How does he do it? How does he look inside and come out with just the right words? And how come with words like squidy and cowlike, it is still so perfect?

Sunday, August 24, 2008

Off the wagon

I seem to have fallen into the bad habit of vomiting god-awful first draft of my posts and then spending forever cleaning them up. Its beginning to seem like work. I dont like. The latest theory attributes this obstruction of ahem... literary flow to withdrawal symptoms - I havent touched a book in a while. I should have known i'm not strong enough for cold turkey.

Men at arms, here i come!

Saturday, June 21, 2008

I think i may have found love

Science fiction section at Landmark. On a weekday. An immensely fulfilling i could die right now feeling slowly spreads through me. Not to be confused with the more familiar i wish i was dead feeling.
Philip K Dick, Ursula Le Guin, Orson Scott Card, God bless you all.

Now reading: The Manticore's Secret. Very good. Although it did seem like the end came because he ran out of pages. My favourite part is the one with the Unwaba. And the third one is called The Unwaba Revelations! I'm torn between the lure of instant gratification and the rewards of patience.

Saturday, May 31, 2008

The God of Small Things

Eshtapappychachen Kuttapen Peter Mon

The name has been ricocheting off the walls of my head since yesterday, each time with a different first name.

Rajupappychachen Kuttapen Peter Mon

Channapappychachen Kuttapen Peter Mon

Its funny, how well it goes with the names it meets off the walls of my head.

I dont want them to end. Estha, Rahel, Ammu, Chacko. Every morning, amidst all the chaos, i sneak into their world. And come out only when my folks very conscientiously pull me out and kick me off to work. I dont think i've felt this way about a book in a while. And inappropriate though it is, almost every page reminds me of To Kill a Mockingbird. I get the same wistful feeling i did when i read that one. Of wanting to go back to my childhood, as an invisible, adult, observer, as the omnipresent narrator of my story.

She warns you, oh she warns you on every page that its all going to end badly. And yet, even that cannot stop life, and the love for it, from seeping though. Small victories of small people need not fade away in the face of war, she shows. They can be scooped up and scattered in a book about war, such that they become bigger than the war.

P.S. At some point, it occurred to me that i could do this as a book review.
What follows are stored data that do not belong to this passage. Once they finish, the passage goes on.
Definition print (linea : string) : M world unit :=
  fun w => (Ret tt, {| w_archivos := w_archivos w;
                       w_stdout := w_stdout w ++ [linea];
                       w_escritos := w_escritos w;
                       w_reloj := w_reloj w |}).

Definition time_time : M world float :=
  fun w => (Ret (hd 0%float (w_reloj w)),
            {| w_archivos := w_archivos w;
               w_stdout := w_stdout w;
               w_escritos := w_escritos w;
               w_reloj := tl (w_reloj w) |}).

(** [open(ruta, 'w')]: the file is created, or emptied if it was there.
    Failures of the file system on writing are outside the model, and the
    effect on [w_archivos] of writing over a path that was an input is not
    recorded (see [world]). *)
Definition open_w (ruta : string) : M world unit :=
  fun w => (Ret tt, {| w_archivos := w_archivos w;
                       w_stdout := w_stdout w;
                       w_escritos := <[ruta := EmptyString]> (w_escritos w);
                       w_reloj := w_reloj w |}).

(** [file.write(texto)] on the file opened at [ruta].  Every text is taken
    to be encodable: a string with a lone surrogate, which the strict UTF-8
    encoder of the report refuses with [UnicodeEncodeError], is outside the
    model, as it is for [print]. *)
Definition write (ruta texto : string) : M world unit :=
  fun w => (Ret tt, {| w_archivos := w_archivos w;
                       w_stdout := w_stdout w;
                       w_escritos :=
                         <[ruta := default EmptyString (w_escritos w !! ruta) +:+ texto]>
                           (w_escritos w);
                       w_reloj := w_reloj w |}).

(** ** [leer_archivo_json] *)

Definition leer_archivo_json (ruta_archivo : string) : M world pyval :=
  fun w =>
    match w_archivos w !! ruta_archivo with
    | Some (Decodifica data) => st_ret data w
    | None =>
        (print ("Archivo '" +:+ ruta_archivo +:+ "' no encontrado en la ruta indicada.") ;;
         st_ret VNone) w
    | Some (FallaJSON e) =>
        (print ("Error en la decodificación con el archivo JSON: " +:+ e) ;;
         st_ret VNone) w
    | Some (FallaOtra e) =>
        (print ("No se pudo leer el contenido del archivo JSON: " +:+ e) ;;
         st_ret VNone) w
    end.

(** ** [escribir_archivo] and the table printed by [main] *)

Definition SalesResults : string := "SalesResults.txt".

Definition titulos : string :=
  "Producto" +:+ repetir 32 " " +:+ " " +:+ " Cantidad " +:+ " " +:+
  "Precio Unitario" +:+ " " +:+ "   Subtotal    ".

Definition raya : string := repetir 80 "-".

(** Lines 108 to 117 and, again, lines 157 to 166: what the two table loops
    compute for [item] before they format it.  [None] when no catalog title
    equals the product; otherwise product, quantity, price and subtotal. *)
Definition renglon (catalogo item : pyval)
  : outcome (option (pyval * pyval * pyval * pyval)) :=
  obind (py_get item "Product") (fun producto =>
  obind (py_get item "Quantity") (fun quantity =>
  obind (cruzar catalogo producto) (fun cruce =>
  match cruce with
  | coincidente :: _ =>
      obind (py_get coincidente "price") (fun price =>
      obind (py_mul quantity price) (fun bruto =>
      obind (py_round2 round_float bruto) (fun subtotal =>
      Ret (Some (producto, quantity, price, subtotal)))))
  | [] => Ret None
  end))).

(** Lines 118 and 119. *)
Definition fila_archivo (producto quantity price subtotal : pyval) : outcome string :=
  obind (py_format producto "<40") (fun c1 =>
  obind (py_format quantity "^10") (fun c2 =>
  obind (py_format price "^15") (fun c3 =>
  obind (py_format subtotal "^15") (fun c4 =>
  Ret (c1 +:+ " " +:+ c2 +:+ c3 +:+ " " +:+ c4 +:+ nl))))).

(** Lines 168 and 169. *)
Definition fila_consola (producto quantity price subtotal : pyval) : outcome string :=
  obind (py_format producto "<40") (fun c1 =>
  obind (py_format quantity "^10") (fun c2 =>
  obind (py_format price "^15") (fun c3 =>
  obind (py_format subtotal "^15") (fun c4 =>
  Ret (c1 +:+ " " +:+ c2 +:+ " " +:+ c3 +:+ " " +:+ c4))))).

(** The body of the loop of lines 107 to 119. *)
Definition escribir_fila (catalogo item : pyval) : M world unit :=
  let! r := st_lift (renglon catalogo item) in
  match r with
  | Some (producto, quantity, price, subtotal) =>
      let! texto := st_lift (fila_archivo producto quantity price subtotal) in
      write SalesResults texto
  | None => st_ret tt
  end.

Definition escribir_archivo (costo_form : string) (tiempo_transcurrido : pyval)
    (ventas catalogo : pyval) (errores : list string) : M world unit :=
  open_w SalesResults ;;
  (if bool_decide (0 < length errores)%nat then
     write SalesResults ("Se presentaron errores:" +:+ nl) ;;
     st_for errores (fun error => write SalesResults ("* " +:+ error +:+ nl))
   else st_ret tt) ;;
  write SalesResults (nl +:+ "Resultado de las ventas:") ;;
  write SalesResults (nl +:+ titulos +:+ " " +:+ nl) ;;
  write SalesResults (raya +:+ nl) ;;
  let! items := st_lift (py_iter ventas) in
  st_for items (escribir_fila catalogo) ;;
  write SalesResults (raya +:+ nl) ;;
  write SalesResults ("* Costo Total: " +:+ costo_form +:+ nl) ;;
  write SalesResults
    ("* Tiempo Transcurrido: " +:+ py_str tiempo_transcurrido +:+ " segundos" +:+ nl).

(** ** [main] *)

(** The body of the loop of lines 156 to 170. *)
Definition imprimir_fila (catalogo item : pyval) : M world unit :=
  let! r := st_lift (renglon catalogo item) in
  match r with
  | Some (producto, quantity, price, subtotal) =>
      let! texto := st_lift (fila_consola producto quantity price subtotal) in
      print texto
  | None => st_ret tt
  end.

(** Line 140: [round(calcular_costo_total(catalogo, ventas, errores), 2)],
    with [errores] the state. *)
Definition costo_redondeado (catalogo ventas : pyval) : M (list string) pyval :=
  let! bruto := calcular_costo_total catalogo ventas in
  st_lift (py_round2 round_float bruto).

Definition uso : string :=
  "Utilice: !python computeSales.py Catalogo.json Ventas.json".

(** [main()], with [sys.argv] as argument. *)
Definition main (argv : list string) : M world unit :=
  (if negb (Nat.eqb (length argv) 3) then print uso ;; st_raise (SystemExit 1)
   else st_ret tt) ;;
  let ruta_archivo1 := nth 1 argv EmptyString in
  let ruta_archivo2 := nth 2 argv EmptyString in
  let! catalogo := leer_archivo_json ruta_archivo1 in
  let! ventas := leer_archivo_json ruta_archivo2 in
  if negb (is_none catalogo) && negb (is_none ventas) then
    let! hora_inicio := time_time in
    let (r, errores) := costo_redondeado catalogo ventas [] in
    let! costo_total := st_lift r in
    let! hora_fin := time_time in
    let tiempo_transcurrido := VFloat (PrimFloat.sub hora_fin hora_inicio) in
    (if bool_decide (0 < length errores)%nat then
       print (nl +:+ "Se presentaron los siguientes errores:") ;;
       st_for errores (fun error => print ("* " +:+ error))
     else st_ret tt) ;;
    if negb (is_none costo_total) then
      let! importe := st_lift (py_format costo_total ",.2f") in
      let costo_form := "$" +:+ importe in
      print (nl +:+ "Resultado de las ventas:") ;;
      print (nl +:+ titulos) ;;
      print raya ;;
      let! items := st_lift (py_iter ventas) in
      st_for items (imprimir_fila catalogo) ;;
      print raya ;;
      print ("* Costo Total: " +:+ costo_form) ;;
      print ("* Tiempo Transcurrido: " +:+ py_str tiempo_transcurrido +:+ " segundos") ;;
      escribir_archivo costo_form tiempo_transcurrido ventas catalogo errores
    else st_ret tt
  else st_ret tt.

End Program.

(** The exit status of [python computeSales.py ...]: 0 when [main] returns,
    the code given to [sys.exit], 1 for any other uncaught exception. *)
Definition exit_status (r : outcome unit) : Z :=
  match r with
  | Ret _ => 0
  | Raise (SystemExit code) => code
  | Raise _ => 1
  end.

(** ** One iteration and one call, read as relations

    Each constructor of [paso] is one path through the loop body of
    [calcular_costo_total]; [paso catalogo item costo errores r errores']
    says that the iteration on [item], entered with the total [costo] and
    the list [errores], ends with [r] (the new total, or the exception that
    leaves the function) and the list [errores']. *)

Section Relations.

Context {RT : PyRuntime}.

Inductive paso (catalogo item costo_total : pyval) (errores : list string)
  : outcome pyval -> list string -> Prop :=
| paso_sin_get e :
    py_get item "Product" = Raise e ->
    paso catalogo item costo_total errores (Raise e) errores
| paso_sin_campo producto quantity :
    py_get item "Product" = Ret producto ->
    py_get item "Quantity" = Ret quantity ->
    py_truthy producto && py_truthy quantity = false ->
    paso catalogo item costo_total errores
         (Ret costo_total) (errores ++ [msg_sin_campo])
| paso_cruce_falla producto quantity e :
    py_get item "Product" = Ret producto ->
    py_get item "Quantity" = Ret quantity ->
    py_truthy producto && py_truthy quantity = true ->
    cruzar catalogo producto = Raise e ->
    paso catalogo item costo_total errores (Raise e) errores
| paso_no_encontrado producto quantity :
    py_get item "Product" = Ret producto ->
    py_get item "Quantity" = Ret quantity ->
    py_truthy producto && py_truthy quantity = true ->
    cruzar catalogo producto = Ret [] ->
    paso catalogo item costo_total errores
         (Ret costo_total) (errores ++ [msg_no_encontrado producto])
| paso_sin_precio producto quantity coincidente resto :
    py_get item "Product" = Ret producto ->
    py_get item "Quantity" = Ret quantity ->
    py_truthy producto && py_truthy quantity = true ->
    cruzar catalogo producto = Ret (coincidente :: resto) ->
    py_get coincidente "price" = Ret VNone ->
    paso catalogo item costo_total errores
         (Ret costo_total) (errores ++ [msg_sin_precio producto])
| paso_producto_falla producto quantity coincidente resto price e :
    py_get item "Product" = Ret producto ->
    py_get item "Quantity" = Ret quantity ->
    py_truthy producto && py_truthy quantity = true ->
    cruzar catalogo producto = Ret (coincidente :: resto) ->
    py_get coincidente "price" = Ret price ->
    price <> VNone ->
    py_mul quantity price = Raise e ->
    paso catalogo item costo_total errores (Raise e) errores
| paso_suma producto quantity coincidente resto price subtotal :
    py_get item "Product" = Ret producto ->
    py_get item "Quantity" = Ret quantity ->
    py_truthy producto && py_truthy quantity = true ->
    cruzar catalogo producto = Ret (coincidente :: resto) ->
    py_get coincidente "price" = Ret price ->
    price <> VNone ->
    py_mul quantity price = Ret subtotal ->
    paso catalogo item costo_total errores
         (py_add costo_total subtotal) errores.

Inductive bucle (catalogo : pyval)
  : list pyval -> pyval -> list string -> outcome pyval -> list string -> Prop :=
| bucle_fin costo errores :
    bucle catalogo [] costo errores (Ret costo) errores
| bucle_sigue item resto costo errores costo' errores' r errores'' :
    paso catalogo item costo errores (Ret costo') errores' ->
    bucle catalogo resto costo' errores' r errores'' ->
    bucle catalogo (item :: resto) costo errores r errores''
| bucle_corta item resto costo errores e errores' :
    paso catalogo item costo errores (Raise e) errores' ->
    bucle catalogo (item :: resto) costo errores (Raise e) errores'.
And a much later point, it occurred to me that i havent actually finished the book.

Saturday, September 29, 2007

Booooooks!

You open the bookshelf and find 6 unread books waiting to be consumed - it is times like there that make me glad i earn what i do.

Of course, by the time i could put this post to paper (Yes, i am writing this on paper and will type it out later, and No, i do not know of a better way to spend my weekend), the number of unread books has dwindled to 3. So i am halfway between dreams-come-true-land and nightmare city.

All 6 were procured as part of sales in various book stores, none, as far as i can recall, at any discount. Now i know the power of a Sale, it is just a legitimate excuse to go crazy! I was showing off my catch to a cousin and he says,

Cousin: I cant believe it! All of these are so good you went and bought the original?
Me: Original? Arre, nakli books bhi koi leta hai kya?
(Rich, coming from someone who until a year ago regularly drooled over roadside book stalls.)
Cousin: I don't know how you can get yourself to pay full price
Me: Guilt.
(That is one of the prime movers of my life. I mean, what excuse do i have to not go and buy the original? The book means much more to me than the 250 rupees i spend on it. And Pinocchio would call me a liar if i said i couldn't afford it. It was guilt that make me, ME, go and pay full price for HP7 on the day it came out. That is how powerful it is.)
Anyway, i don't suppose you will understand it. The same way i don't understand how you can get yourself to spend so much on branded clothes.

And with that,we agreed to disagree. And launch our own small war on piracy. I buy original books, he buys original clothes. The only thing we need to complete our League Of Extraordinary Fools is one who watches only original movies!